Opinion

The feast of humanity's divine mutation

byDaniel Avila
3/25/2011

My wife Elaine and I had the privilege of attending a special two-hour prayer service and Mass at St. Anthony Church in Everett a few days before and in anticipation of the Feast of the Annunciation, known also as the Solemnity of the Incarnation or the Conception of Christ. Organized by Sandi Arjune, a friend of and co-conspirator in faith-sharing with my wife, the event drew a church-full assembly of people. Before Mass we prayed the Rosary and the Divine Mercy Chaplet, with each decade led in different languages by individuals from different ethnic backgrounds. At the back of the program booklet handed out to us as we entered the church, Sandi included brief explanations of the various apparitions of Mary related to the dialects chosen for the prayer service. Glancing at these entries before the praying began, and then looking around me and noticing the variety of nationalities represented by other attendees, I was moved.

The experience made me think of an evocative reflection by Joseph Ratzinger in his 1968 catechetical work, "Introduction to Christianity," which uses the Apostles Creed to explain the Catholic faith. In his discussion of "I believe in Jesus Christ, His only Son, our Lord," then-Father Ratzinger likens the Incarnation to a genetic mutation that forever alters the make-up and destiny of humanity in its entirety, and thus of each human person. He writes: "Faith sees in Jesus the man in whom -- on the biological plane--the next evolutionary leap, as it were, has been accomplished."

Through the miracle of God becoming human in order to die for us, people of all nations were affected, acquiring the recombined gene, as it were, that fits us for entry into one new family. When I looked around at St. Anthony's and saw the wonderful array of faces, brought together by a common faith, the essence of the feast we were anticipating became manifest.

The Incarnation happened in a way that blessed human existence itself. God did not descend from the sky one morning, like an alien emerging from a flying saucer, to announce His presence. His Son assumed human nature, subjecting Himself to every process that biology directs to make us grow, and to every contingency that threatens that growth. He came and lived among us by entering into the means by which each of us exists, not from outside of humanity but from within.

Nor, however, did God declare His entry by sending out an ethereal mind-wave, a thought-email that popped into our cranial in-boxes. He instead became flesh, dwelling among us in a way that was complete from the smallest atom to the largest human organ, the skin. He was visible, touchable, audible, and mortal. He relied on the ordinariness of substance, of material being, with all obvious limits applying, to communicate eternal and divine love.

By doing so in the manner indicated, Jesus changed existence for all who exist as human beings. Whatever anthropology, the study of humanity, can conclude on its own about who we are, to that we must now add the data of the Incarnation.

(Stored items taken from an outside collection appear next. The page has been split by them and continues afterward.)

(** ** A processor on its own *)

(** Memory that never runs out, and files and inodes that nobody looks at. *)
#[local] Instance plain_kernel : Kernel Z := {
  kalloc := λ k, Ok (Some k, k + 4096);
  kfree := λ _, mret tt;
  setupkvm := λ k, Ok (Some k, k + 4096);
  inituvm := λ _, mret tt;
  copyuvm := λ _ _ k, Ok (Some k, k + 4096);
  freevm := λ _, mret tt;
  allocuvm := λ _ _ n, mret n;
  deallocuvm := λ _ _ n, mret n;
  filedup := λ _, mret tt;
  fileclose := λ _, mret tt;
  idup := λ _, mret tt;
  iput := λ _, mret tt;
  namei_root := mret (Some 1%nat)
}.
(** Init makes a child, which makes one of its own and exits; the grandchild
    exits too. *)
Definition demo_ops : list op := [Run 0; Fork 0; Yield 0; Run 1; Fork 1; Exit 1; Run 2; Exit 2; Run 0].
Definition demo_run : outcome (unit * (ptable * Z)) := (userinit [];; do_ops demo_ops) (boot_table, 4096).
Definition demo_state : ptable * Z := match demo_run with Ok (_, s) => s | _ => (boot_table, 0) end.

Definition demo_proc (i : nat) : proc := default blank (procs demo_state.1 !! i).
Definition demo_wait : ptable * Z := match wait 0 demo_state with Ok (_, s') => s' | _ => demo_state end.

(** Both are zombies, init is their parent, and it reaps the one that comes
    first in the table. *)
Lemma zombies_are_reaped_witness :
  procs demo_state.1 !! 2%nat = Some (demo_proc 2) ∧ p_parent (demo_proc 2) = Some 0%nat ∧
  p_state (demo_proc 2) = ZOMBIE ∧ wait 0 demo_state = Ok (Some 2, demo_wait) ∧
  ∃ j c, procs demo_state.1 !! j = Some c ∧ p_parent c = Some 0%nat ∧
    p_state c = ZOMBIE ∧ Some 2 = Some (p_pid c) ∧ p_state <$> procs demo_wait.1 !! j = Some UNUSED.
Proof.
  assert (procs demo_state.1 !! 2%nat = Some (demo_proc 2)) as Hd by by vm_compute.
  assert (p_parent (demo_proc 2) = Some 0%nat) as Hp by by vm_compute.
  assert (p_state (demo_proc 2) = ZOMBIE) as Hst by by vm_compute.
  assert (wait 0 demo_state = Ok (Some 2, demo_wait)) as Hwait by by vm_compute.
  do 4 (split; [assumption|]).
  assert ((userinit [];; do_ops demo_ops) (boot_table, 4096) = Ok (tt, demo_state)) as E by by vm_compute.
  assert (procs demo_state.1 !! 0%nat = Some (demo_proc 0)) as H0 by by vm_compute.
  assert (p_state (demo_proc 0) = RUNNING) as Hrun by by vm_compute.
  assert (Z.of_nat (length demo_ops) < 2147483646) as Hlen by by apply Z.ltb_lt; vm_compute.
  destruct (zombies_are_reaped [] 4096 demo_ops tt demo_state E Hlen) as [_ Hz].
  destruct (Hz 2%nat (demo_proc 2) Hd Hst) as (q & pq & Hq & Hpq & _ & Hw).
  rewrite Hp in Hq. apply (inj Some) in Hq. subst q. rewrite H0 in Hpq. apply (inj Some) in Hpq. subst pq.
  exact (Hw Hrun (Some 2) demo_wait Hwait).
Defined.

(** Right after boot, init calls [kill(0)] and then [fork]. *)
Definition booted : outcome (unit * (ptable * Z)) := (userinit [];; do_ops [Run 0]) (boot_table, 4096).
Definition booted_state : ptable * Z := match booted with Ok (_, s) => s | _ => (boot_table, 0) end.
Definition killed_state : ptable * Z :=
  match (k ← kill 0; r ← fork 0; mret (k, r)) booted_state with Ok (_, s) => s | _ => booted_state end.
Lemma kill_zero_kills_next_child_witness :
  (k ← kill 0; r ← fork 0; mret (k, r)) booted_state = Ok ((0, 2), killed_state) ∧
  ∃ c, procs killed_state.1 !! 1%nat = Some c ∧ p_killed c = 1.
Proof.
  assert ((k ← kill 0; r ← fork 0; mret (k, r)) booted_state = Ok ((0, 2), killed_state)) as E by by vm_compute.
  assert (find_pid (procs booted_state.1) 0 0 = Some 1%nat) as Hp by by vm_compute.
  assert (find_unused (procs booted_state.1) 0 = Some 1%nat) as Hu by by vm_compute.
  split; [assumption|].
  destruct (kill_zero_kills_next_child 0 1 booted_state killed_state 0 2 Hp Hu E) as (_ & c & Hc & Hk & _).
  exists c. split; assumption.
Defined.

As part of staff continuing-education, two of my colleagues at the Massachusetts Catholic Conference were sent recently to a week-long theology of the body retreat conducted by Christopher West. Kathy Magno and Kathy Davis (whose husband John also attended) went expecting to learn helpful information, and returned with more than just additional knowledge. They came back transformed. They saw, for the first time, the greater beauty of the Church's incarnational vision of human dignity. It was presented in a comprehensive, compelling manner, and they realized how much it applied to their own lives.

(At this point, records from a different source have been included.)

Lemma add_table k k1 pgdir l t i :
  vm_ok k pgdir (t :: l) → kram k1 = kram k → kmem_ok kend k1 l → 0 ≤ i < 1024 → ¬ present (pde_at (kram k) pgdir i) →
  let k' := with_table pgdir i t k1 in
  vm_ok k' pgdir l ∧ pde_at (kram k') pgdir i = t + 7 ∧
  ∀ w, 0 ≤ w < 1048576 → translate (kram k') pgdir w = translate (kram k) pgdir w.
Proof.
  intros [Hm Hb [Hd Hdl] Htab Hinj] Ek Hm1 Hi Hnp k'.
  pose proof (ko_pages _ _ _ Hm) as Hpl. apply Forall_cons_1 in Hpl as [Ht Hpl].
  pose proof (ko_nodup _ _ _ Hm) as Hnd. apply NoDup_cons_1_1 in Hnd as Htl.
  apply not_elem_of_cons in Hdl as [Hne Hdl]. destruct (frame_t7 t Ht) as [Ef Epr].
  assert (∀ j, 0 ≤ j < 1024 → pde_at (kram k') pgdir j = if decide (j = i) then t + 7 else pde_at (kram k) pgdir j) as Hpde.
  { intros j Hj. unfold k'. rewrite with_table_pde by done. unfold pde_at. by rewrite Ek. }
  split; [|split; [rewrite Hpde by done; by rewrite decide_True|]].
  - constructor.
    + apply (kmem_ok_store _ _ pgdir); try done; try (rewrite ?length_le_bytes; unfold PGSIZE; lia).
      apply (kmem_ok_store _ _ t); try done; rewrite length_replicate; unfold PGSIZE; lia.
    + apply bytes_ok_put; [|apply le_bytes_bytes]. apply bytes_ok_put; [by rewrite Ek|]. apply Forall_replicate. unfold is_byte. lia.
    + done.
    + intros j Hj. rewrite Hpde by done. case_decide as E; [by rewrite Ef|]. intros Hp.
      destruct (Htab j Hj Hp) as (? & ? & Hl). apply not_elem_of_cons in Hl as [_ Hl]. done.
    + intros j1 j2 Hj1 Hj2. rewrite !Hpde by done. intros Hp1 Hp2 E.
      destruct (decide (j1 = i)), (decide (j2 = i)); subst; try done.
      * destruct (Htab j2 Hj2 Hp2) as (_ & _ & Hl). rewrite <-E, Ef in Hl. by destruct Hl; left.
      * destruct (Htab j1 Hj1 Hp1) as (_ & _ & Hl). rewrite E, Ef in Hl. by destruct Hl; left.
      * by apply Hinj.
  - intros w Hw. destruct (index_range w Hw) as [Hwd Hwm]. destruct (decide (w `div` 1024 = i)) as [E|E].
    + transitivity (@None (Z * Z)).
      * apply translate_zero. unfold pte_at. rewrite Hpde, decide_True, Ef by done. unfold k'.
        by rewrite with_table_pte, decide_True by done.
      * symmetry. apply translate_absent. by rewrite E.
    + unfold translate, pte_at. rewrite Hpde, (decide_False (P := _ = i)) by done.
      case_decide as Hp; [|done]. destruct (Htab _ Hwd Hp) as (Hpg & Hpd & Hl). apply not_elem_of_cons in Hl as [Hlt _].
      assert (word (kram k') (frame (pde_at (kram k) pgdir (w `div` 1024)) + 4 * (w `mod` 1024)) =
        word (kram k) (frame (pde_at (kram k) pgdir (w `div` 1024)) + 4 * (w `mod` 1024))) as ->; [|done].
      unfold k'. rewrite with_table_pte by done. rewrite decide_False by done. by rewrite Ek.
Qed.

(** [walkpgdir] with [create]: the entry for page [v], whose table is there,
    or the free list is empty. No translation changes. *)
Lemma walkpgdir_run k pgdir l v :
  vm_ok k pgdir l → 0 ≤ v < 1048576 →
  (l = [] ∧ walkpgdir pgdir (v * 4096) true k = Ok (None, k)) ∨
  ∃ k' l', walkpgdir pgdir (v * 4096) true k =
      Ok (Some (frame (pde_at (kram k') pgdir (v `div` 1024)) + 4 * (v `mod` 1024)), k') ∧
    vm_ok k' pgdir l' ∧ present (pde_at (kram k') pgdir (v `div` 1024)) ∧
    ∀ w, 0 ≤ w < 1048576 → translate (kram k') pgdir w = translate (kram k) pgdir w.
Proof.
  intros I Hv. destruct (index_range v Hv) as [Hvd Hvm].
  assert (is_u32 (v * 4096)) as Hu by (unfold is_u32; lia).
  unfold walkpgdir. rewrite (PDX_div (v * 4096)), (PTX_div (v * 4096)), Z.div_mul by done.
  assert (readw (pgdir + 4 * (v `div` 1024)) k = Ok (pde_at (kram k) pgdir (v `div` 1024), k)) as Er by done.
  step Er. rewrite has_P. case_bool_decide as Hp.
  - right. exists k, l. rewrite PTE_ADDR_frame by (apply word_range, I). done.
  - cbn [negb]. destruct (kalloc_run kend Hend k l (vo_mem _ _ _ I)) as (k1 & E1 & Hm1 & Ek1). step E1.
    destruct l as [|t l]; cbn [hd tl] in *.
    + left. split; [done|]. assert (k1 = k) as ->; [|done]. unfold kalloc, gets, mbind, M_bind in E1.
      pose proof (ko_chain _ _ _ (vo_mem _ _ _ I)) as Hc. cbn in Hc. rewrite Hc in E1. by injection E1 as <-.
    + right. destruct (add_table k k1 pgdir l t (v `div` 1024) I Ek1 Hm1 Hvd Hp) as (I' & Epde & Htr).
      pose proof (ko_pages _ _ _ (vo_mem _ _ _ I)) as Hpl. apply Forall_cons_1 in Hpl as [Ht _].
      exists (with_table pgdir (v `div` 1024) t k1), l. destruct (frame_t7 t Ht) as [Ef Epr]. rewrite Epde, Ef.
      split; [|exact (conj I' (conj Epr Htr))]. pose proof Ht as [Ht1 Ht2]. rewrite (proj2 (Z.eqb_neq t 0)) by lia.
      assert (Z.lor (Z.lor (Z.lor (PADDR t) PTE_P) PTE_W) PTE_U = t + 7) as Elor.
      { unfold PADDR. rewrite u32_small by (unfold is_u32, PHYSTOP in *; lia).
        rewrite <-!Z.lor_assoc. change (Z.lor PTE_P (Z.lor PTE_W PTE_U)) with 7. apply lor_aligned; [done|lia]. }
      rewrite Elor. reflexivity.
Qed.

(** ** Mapping a range *)

(** What the processor sees once the [n] pages from [v] on are mapped to the
    frames from [pa] on with the flags [perm]. *)
Definition maps_to (m m' : gmap Z Z) (pgdir v n pa perm : Z) : Prop :=
  ∀ w, 0 ≤ w < 1048576 → translate m' pgdir w =
    if decide (v ≤ w < v + n) then Some (pa + (w - v) * 4096, Z.lor perm 1) else translate m pgdir w.

Definition map_result (k : kmem_t) (pgdir v n pa perm : Z) (r : outcome (Z * kmem_t)) : Prop :=
  (∃ k' l', r = Ok (0, k') ∧ vm_ok k' pgdir l' ∧ maps_to (kram k) (kram k') pgdir v n pa perm ∧
     ∀ w, v ≤ w < v + n → translate (kram k) pgdir w = None) ∨
  (∃ k', r = Ok (-1, k') ∧ vm_ok k' pgdir [] ∧
     ∀ w, 0 ≤ w < 1048576 → w < v ∨ v + n ≤ w → translate (kram k') pgdir w = translate (kram k) pgdir w) ∨
  r = Panic "remap" ∧ ∃ w, v ≤ w < v + n ∧ translate (kram k) pgdir w ≠ None.

Lemma flags_range perm : 0 ≤ perm < 4096 → 0 ≤ Z.lor perm 1 < 4096 ∧ present (Z.lor perm 1).
Proof.
  intros H. split; [split; [apply Z.lor_nonneg; lia|]|].
  - apply Z.log2_lt_cancel. change (Z.log2 4096) with 12. rewrite Z.log2_lor by lia. apply Z.max_lub_lt; [|cbn; lia].
    destruct (decide (perm = 0)) as [->|]; [cbn; lia|]. apply Z.log2_lt_pow2; lia.
  - unfold present. rewrite <-Z.bit0_mod, Z.lor_spec. by rewrite orb_true_r.
Qed.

The Church's mission in the world of public policy touches on issues relevant to the theology of the body, and thus implicates the Incarnation, because human dignity is at stake. Our message must be conveyed in terms that anyone can appreciate, and so it must employ principles and concepts of common understanding. Yet to be missionaries of the Incarnation requires a spiritual grounding. We should be able to glimpse, and be moved by, the ultimate realities. Then we will want and have the courage and aptitude to propose realistic answers to such social challenges as war, abortion, disproportionate distribution of wealth, and the disintegration of the family.

God becoming human changed everything through a glorious mutation of humanity itself. The Feast of the Incarnation is everyone's feast, and invites all to see, in the face of neighbor and stranger alike, the attributes of a divinely ordained kinship. In our yes to others is echoed Mary's Yes to the angel.

Daniel Avila is the Associate Director for Policy and Research of the Massachusetts Catholic Conference.